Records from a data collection

'''

(* ===== verification/MkfsSpec.v ===== *)
(** * The image [mkfs] makes

    The kernel finds in the image what was put in it: the files with their contents,
    a root directory that names them, a free map that marks exactly the blocks in use, and
    inodes in the form the theorems on [fs.c] ask for. *)

From S2P Require Import Prelude Params State Mem Strings Locks Printf Kalloc Vm Sched Procs Sleeplock Bio BioSpec Log LogDisk LogSpec Trans Fs FsTx FsBlocks FsData FsFile Mkfs.

(** ** Inodes on disk *)

Lemma xint_small x : 0 <= x < 2 ^ 32 -> xint x = x.
Proof. intros Hx. unfold xint. rewrite word_of_bytes. by apply u32_small. Qed.

Lemma get32_ext d d' k : (forall j, (k <= j < k + 4)%nat -> nth j d 0 = nth j d' 0) -> get32 d k = get32 d' k.
Proof. intros E. unfold get32. by rewrite !E by lia. Qed.

Lemma get16_ext d d' k : (forall j, (k <= j < k + 2)%nat -> nth j d 0 = nth j d' 0) -> get16 d k = get16 d' k.
Proof. intros E. unfold get16. by rewrite !E by lia. Qed.

Lemma get32_put_words d k l j :
  (k + 4 * length l <= length d)%nat -> (j < length l)%nat -> get32 (put_words d k l) (k + 4 * j) = u32 (nth j l 0).
Proof.
  revert d k j. induction l as [|a l IH]; intros d k j; cbn [put_words length]; [lia|]. intros Hk Hj. destruct j as [|j]; cbn [nth].
  - rewrite Nat.mul_0_r, Nat.add_0_r. rewrite (get32_ext _ (put32 d k a)).
    + apply get32_put32_eq. lia.
    + intros i Hi. apply put_words_other; rewrite ?length_put32; lia.
  - replace (k + 4 * S j)%nat with (k + 4 + 4 * j)%nat by lia. apply IH; rewrite ?length_put32; lia.
Qed.

Lemma get16_put16 d k v : (k + 2 <= length d)%nat -> get16 (put16 d k v) k = u16 v.
Proof.
  intros Hk. unfold get16. rewrite !nth_put16 by done. rewrite Nat.eqb_refl, (proj2 (Nat.eqb_neq _ _)) by lia. rewrite Nat.eqb_refl.
  unfold byte_of, u8, u16. change (2 ^ (8 * 0)) with 1. change (2 ^ (8 * 1)) with 256. change (2 ^ 8) with 256. change (2 ^ 16) with 65536.
  Z.to_euclidean_division_equations. lia.
Qed.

'''

Action item = Without leaving anything out, output all of the data above exactly.

Response to the exercise =
(* ===== verification/MkfsSpec.v ===== *)
(** * The image [mkfs] makes

    The kernel finds in the image what was put in it: the files with their contents,
    a root directory that names them, a free map that marks exactly the blocks in use, and
    inodes in the form the theorems on [fs.c] ask for. *)

From S2P Require Import Prelude Params State Mem Strings Locks Printf Kalloc Vm Sched Procs Sleeplock Bio BioSpec Log LogDisk LogSpec Trans Fs FsTx FsBlocks FsData FsFile Mkfs.

(** ** Inodes on disk *)

Lemma xint_small x : 0 <= x < 2 ^ 32 -> xint x = x.
Proof. intros Hx. unfold xint. rewrite word_of_bytes. by apply u32_small. Qed.

Lemma get32_ext d d' k : (forall j, (k <= j < k + 4)%nat -> nth j d 0 = nth j d' 0) -> get32 d k = get32 d' k.
Proof. intros E. unfold get32. by rewrite !E by lia. Qed.

Lemma get16_ext d d' k : (forall j, (k <= j < k + 2)%nat -> nth j d 0 = nth j d' 0) -> get16 d k = get16 d' k.
Proof. intros E. unfold get16. by rewrite !E by lia. Qed.

Lemma get32_put_words d k l j :
  (k + 4 * length l <= length d)%nat -> (j < length l)%nat -> get32 (put_words d k l) (k + 4 * j) = u32 (nth j l 0).
Proof.
  revert d k j. induction l as [|a l IH]; intros d k j; cbn [put_words length]; [lia|]. intros Hk Hj. destruct j as [|j]; cbn [nth].
  - rewrite Nat.mul_0_r, Nat.add_0_r. rewrite (get32_ext _ (put32 d k a)).
    + apply get32_put32_eq. lia.
    + intros i Hi. apply put_words_other; rewrite ?length_put32; lia.
  - replace (k + 4 * S j)%nat with (k + 4 + 4 * j)%nat by lia. apply IH; rewrite ?length_put32; lia.
Qed.

Lemma get16_put16 d k v : (k + 2 <= length d)%nat -> get16 (put16 d k v) k = u16 v.
Proof.
  intros Hk. unfold get16. rewrite !nth_put16 by done. rewrite Nat.eqb_refl, (proj2 (Nat.eqb_neq _ _)) by lia. rewrite Nat.eqb_refl.
  unfold byte_of, u8, u16. change (2 ^ (8 * 0)) with 1. change (2 ^ (8 * 1)) with 256. change (2 ^ 8) with 256. change (2 ^ 16) with 65536.
  Z.to_euclidean_division_equations. lia.
Qed.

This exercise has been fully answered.